THE three foregoing Sections have carried the reader through the juvenile part of Mr. Gray's life, and nearly, alas, to half of its duration. Those which remain,

though less diversified by incidents, will, notwithstanding, I flatter myself, be equally instructive and amusing, as several of his most intimate friends have very kindly furnished me with their collections of his letters; which, added to those I have myself preserved, will enable me to select from them many excellent specimens of his more mature judgment, correct taste, and extensive learning, blended at the same time with many amiable instances of his sensibility: they will also specify the few remaining anecdotes, which occurred in a life so retired and sedentary as his; for the reader must be here informed that, from the winter of the year 1742 to the day of his death, his principal residence was at Cambridge. He, indeed, during the lives of his mother and aunts, spent his summer' vacations at Stoke; and, after they died, in making little tours on visits to his friends in different parts of the country: but he was seldom absent from college any considerable time, except between the years 1759 and 1762; when, on the opening of the British Museum, he took lodgings in Southampton Row, in order to have recourse to the Harleian and other Manuscripts there deposited, from which he made several curious extracts.*

It may seem strange that a person who had conceived so early a dislike to Cambridge, and who (as we shall see presently) now returned to it with this prejudice

*These, amounting in all to a tolerably-sized folio, are at present in Mr. Walpole's hands. He has already printed the speech of Sir Thomas Wyat from them in the second number of his Miscellaneous Antiquities. The public must impute it to their own want of curiosity if more of them do not appear in print.

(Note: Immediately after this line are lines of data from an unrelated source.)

(** X23.  [updateBy] sends one [UPDATE table SET ... WHERE ... RETURN AFTER]
    and hands back the rows of the answer, formatted, whether they come as
    the answer itself or wrapped in [result]; no row is no error.  The legacy
    service reads only the wrapped form, hands those rows back as they are,
    and answers the empty sequence for the other.  An error of the store is
    logged and thrown on by both. *)
Theorem updateBy_reads_both_shapes (this : SurrealService) (c : Conditions)
  (data : list (string * JsValue)) (w : World S) :
  let q := "UPDATE " ++ table this ++ " SET " ++ renderAssignments data
           ++ " WHERE " ++ buildWhereClause c ++ " RETURN AFTER" in
  let sent := fun s' => with_call w (CallQuery (db this) q) s' in
  (forall rows rest s',
      query cl (db this) q (store w) = (Ok (JArr rows :: rest), s') ->
      Service.updateBy cl this c data w = (Ok (map formatRecord rows), sent s')
      /\ Legacy.updateBy cl this c data w = (Ok (JArr []), sent s'))
  /\ (forall ps rows rest s',
        assoc "result" ps = Some (JArr rows) ->
        query cl (db this) q (store w) = (Ok (JObj ps :: rest), s') ->
        Service.updateBy cl this c data w = (Ok (map formatRecord rows), sent s')
        /\ Legacy.updateBy cl this c data w = (Ok (JArr rows), sent s'))
  /\ (forall e s',
        query cl (db this) q (store w) = (Throw e, s') ->
        let w' := with_log (sent s') (LogFailed OpUpdateBy (table this) None e) in
        Service.updateBy cl this c data w = (Throw e, w')
        /\ Legacy.updateBy cl this c data w = (Throw e, w')).
Proof.
  intros q sent.
  unfold Service.updateBy, Legacy.updateBy.
  rewrite !ServiceFacts.rethrow_spec.
  unfold bind, Service.dbQuery, Legacy.dbQuery, call, ret. cbv zeta. fold q.
  split; [|split].
  - intros rows rest s' E. rewrite E. split; reflexivity.
  - intros ps rows rest s' A E. rewrite E.
    unfold index. cbn [nth truthy typeof_object has_prop get_prop andb].
    rewrite A. split; reflexivity.
  - intros e s' E. rewrite E. split; reflexivity.
Qed.

(** X24.  The db-backed [add] is the legacy [create] followed by
    [formatRecord]: the same call to the store, the same failures and the
    same console lines, and on success the same record with its [id] turned
    into a string. *)
Theorem add_is_formatted_create (this : SurrealService) (d : JsValue)
  (w : World S) :
  Service.add cl this d w
  = match Legacy.create cl this d w with
    | (Ok r, w') => (Ok (formatRecord r), w')
    | (Throw e, w') => (Throw e, w')
    end.
Proof.
  rewrite ServiceFacts.add_spec, LegacyFacts.legacy_create_spec. cbv zeta.
  destruct (create cl (db this) (table this) d (store w)) as [[r|e] s'];
    [destruct (truthy (Service.created r))|]; reflexivity.
Qed.

End WithClient.

Lemma updateMany_sends_every_update_witness :
  calls (snd (Service.updateMany MemStore.client MemStore.users ["r1"; ""; "r2"]
                [("age", JNum (Fin 31))] (MemStore.connected MemStore.five_users)))
  = [CallQuery 0 "UPDATE user:r1 SET age = 31 RETURN AFTER";
     CallQuery 0 "UPDATE user:r2 SET age = 31 RETURN AFTER"]
  /\ exists e w',
      Service.updateMany MemStore.client MemStore.users ["r1"; ""; "r2"]
        [("age", JNum (Fin 31))] (MemStore.connected MemStore.five_users)
      = (Throw e, w').
Proof.
  destruct (updateMany_sends_every_update MemStore.client MemStore.users
              ["r1"; ""; "r2"] [("age", JNum (Fin 31))]
              (MemStore.connected MemStore.five_users)) as (C & _ & T & _).
  split; [exact C|]. exact (T (or_intror (or_introl eq_refl))).
Defined.

Lemma updateBy_reads_both_shapes_witness :
  let c := ByFields [("age", JNum (Fin 30))] in
  let d := [("age", JNum (Fin 31))] in
  fst (Service.updateBy Canned.client MemStore.users c d (Canned.world (Ok [JArr []])))
  = Ok []
  /\ fst (Legacy.updateBy Canned.client MemStore.users c d
            (Canned.world (Ok [JObj [("result", JArr [MemStore.alice])]])))
     = Ok (JArr [MemStore.alice])
  /\ fst (Service.updateBy MemStore.client MemStore.users c d
            (MemStore.connected MemStore.offline))
     = Throw (StoreError "connection closed").
Proof.
  intros c d.
  destruct (updateBy_reads_both_shapes Canned.client MemStore.users c d
              (Canned.world (Ok [JArr []]))) as (D & _ & _).
  destruct (updateBy_reads_both_shapes Canned.client MemStore.users c d
              (Canned.world (Ok [JObj [("result", JArr [MemStore.alice])]])))
    as (_ & W & _).
  destruct (updateBy_reads_both_shapes MemStore.client MemStore.users c d
              (MemStore.connected MemStore.offline)) as (_ & _ & T).
  split; [|split].
  - now rewrite (proj1 (D [] [] _ eq_refl)).
  - now rewrite (proj2 (W [("result", JArr [MemStore.alice])] [MemStore.alice] []
                          _ eq_refl eq_refl)).
  - now rewrite (proj1 (T (StoreError "connection closed") MemStore.offline eq_refl)).
Defined.

End UpdateMore.

(** ** The clause of a list of conditions *)

Module WhereMore.
Import Js Query.

Lemma join_app (sep : string) (a b : list string) :
  a <> [] -> b <> [] ->
  join sep (a ++ b) = join sep a ++ sep ++ join sep b.
Proof.
  unfold join. induction a as [|x a IH]; intros A B; [contradiction|].
  destruct a as [|y a].
  - simpl. destruct b; [contradiction|reflexivity].
  - change (String.concat sep ((x :: y :: a) ++ b))
      with (x ++ sep ++ String.concat sep ((y :: a) ++ b)).
    rewrite IH by (discriminate || exact B).
    change (String.concat sep (x :: y :: a))
      with (x ++ sep ++ String.concat sep (y :: a)).
    now rewrite !ServiceCompose.append_assoc.
Qed.

(** X25.  Conditions are joined with [AND] in the order given: the clause of
    two lists of conditions put one after the other is the clause of the
    first, [AND], the clause of the second; a single condition is rendered
    without any [AND].  The same holds for the entries of the mapping
    form. *)
Theorem where_clause_joins_in_order (a b : list QueryCondition)
  (fa fb : list (string * JsValue)) :
  (a <> [] -> b <> [] ->
   buildWhereClause (ByTriples (a ++ b))
   = buildWhereClause (ByTriples a) ++ " AND " ++ buildWhereClause (ByTriples b))
  /\ (fa <> [] -> fb <> [] ->
      buildWhereClause (ByFields (fa ++ fb))
      = buildWhereClause (ByFields fa) ++ " AND " ++ buildWhereClause (ByFields fb))
  /\ (forall c, buildWhereClause (ByTriples [c]) = renderCondition c).
Proof.
  unfold buildWhereClause. split; [|split].
  - intros A B. rewrite map_app. apply join_app.
    + destruct a; [contradiction|discriminate].
    + destruct b; [contradiction|discriminate].
  - intros A B. rewrite map_app. apply join_app.
    + destruct fa; [contradiction|discriminate].
    + destruct fb; [contradiction|discriminate].
  - reflexivity.
Qed.

Lemma where_clause_joins_in_order_witness :
  buildWhereClause
    (ByTriples [{| field := "age"; operator := Some OpGe; value := JNum (Fin 18) |};
                {| field := "age"; operator := Some OpLt; value := JNum (Fin 65) |}])
  = "age >= 18 AND age < 65".
Proof.
  assert (A : [{| field := "age"; operator := Some OpGe; value := JNum (Fin 18) |}]
              <> []) by discriminate.
  assert (B : [{| field := "age"; operator := Some OpLt; value := JNum (Fin 65) |}]
              <> []) by discriminate.
  destruct (where_clause_joins_in_order
              [{| field := "age"; operator := Some OpGe; value := JNum (Fin 18) |}]
              [{| field := "age"; operator := Some OpLt; value := JNum (Fin 65) |}]
              [] []) as (T & _).
  exact (T A B).
Defined.

End WhereMore.

(** ** The custom query *)

Module CustomFacts.
Import Js Eff Query.
Import Service (SurrealService, db, table, formatRecord).

Section WithClient.
Context {S : Type} (cl : Client S).
Variable query_vars :
  Handle -> string -> list (string * JsValue) -> S -> Res (list JsValue) * S.

(** X26.  The custom [query] hands back, unformatted, the [result] field of
    the first answer when it has one, whatever it holds; the first answer
    itself when it is an array; the empty sequence, with a console line, for
    an answer of status [ERR]; and the whole answer when there is no first
    answer.  The legacy service hands back the [result] field or else the
    empty sequence, silently.  An error of the store is logged and thrown on
    by both. *)
Theorem query_reads_the_answer (this : SurrealService) (q : string)
  (vars : option (list (string * JsValue))) (w : World S) :
  let run := Custom.query cl query_vars this q vars w in
  let run' := Custom.legacy_query cl query_vars this q vars w in
  (forall ps v rest w1,
      Custom.send cl query_vars this q vars w = (Ok (JObj ps :: rest), w1) ->
      assoc "result" ps = Some v ->
      run = (Ok v, w1) /\ run' = (Ok v, w1))
  /\ (forall rows rest w1,
        Custom.send cl query_vars this q vars w = (Ok (JArr rows :: rest), w1) ->
        run = (Ok (JArr rows), w1) /\ run' = (Ok (JArr []), w1))
  /\ (forall ps rest w1,
        Custom.send cl query_vars this q vars w = (Ok (JObj ps :: rest), w1) ->
        assoc "result" ps = None -> assoc "status" ps = Some (JStr "ERR") ->
        run = (Ok (JArr []),
               with_log w1 (LogQueryError
                              (toStr (or_else (get_prop "detail" (JObj ps))
                                              (get_prop "message" (JObj ps))))))
        /\ run' = (Ok (JArr []), w1))
  /\ (forall w1,
        Custom.send cl query_vars this q vars w = (Ok [], w1) ->
        run = (Ok (JArr []), w1) /\ run' = (Ok (JArr []), w1))
  /\ (forall e w1,
        Custom.send cl query_vars this q vars w = (Throw e, w1) ->
        run = (Throw e, with_log w1 (LogFailed OpQuery "" None e))
        /\ run' = (Throw e, with_log w1 (LogFailed OpQuery "" None e))).
Proof.
  intros run run'. subst run run'.
  unfold Custom.query, Custom.legacy_query.
  rewrite !ServiceFacts.rethrow_spec. unfold bind.
  split; [|split; [|split; [|split]]].
  - intros ps v rest w1 E A. rewrite E.
    unfold index. cbn [nth truthy typeof_object has_prop get_prop andb].
    rewrite A. split; reflexivity.
  - intros rows rest w1 E. rewrite E. split; reflexivity.
  - intros ps rest w1 E R T. rewrite E.
    unfold index. cbn [nth truthy typeof_object has_prop get_prop andb isArray].
    rewrite R, T. split; reflexivity.
  - intros w1 E. rewrite E. split; reflexivity.
  - intros e w1 E. rewrite E. split; reflexivity.
Qed.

rather augmented, should, when he was free to choose, make that very place his principal abode for near thirty years but this I think may be easily accounted for from his love of books (ever his ruling passion), and the straitness of his circumstances which prevented the gratification of it. For to a man, who could not conveniently purchase even a small library, what situation so eligible as that which affords free access to a number of large ones? This reason also accounts for another singular fact. We have seen that, during his residence at Stoke, in the spring and summer of this same year 1742, he writ a considerable part of his more finished poems. Hence one would be naturally led to conclude that, on his return to Cambridge, when the ceremony of taking his degree was over, the quiet of the place would have prompted him to continue the cultivation of his poetical talents, and that immediately, as the muse seems in this year to have peculiarly inspired him; but this was not the case. Reading, he has often told me, was much more agreeable to him than writing: he therefore now laid aside composition almost entirely, and applied himself with intense assiduity to the study of the best Greek authors; insomuch that, in the space of about six years, there were hardly any writers of note in that language which he had not only read but digested; remarking, by the mode of common-place, their contents, their difficult and corrupt passages, and all this with the accuracy of a critic added to the diligence of a student.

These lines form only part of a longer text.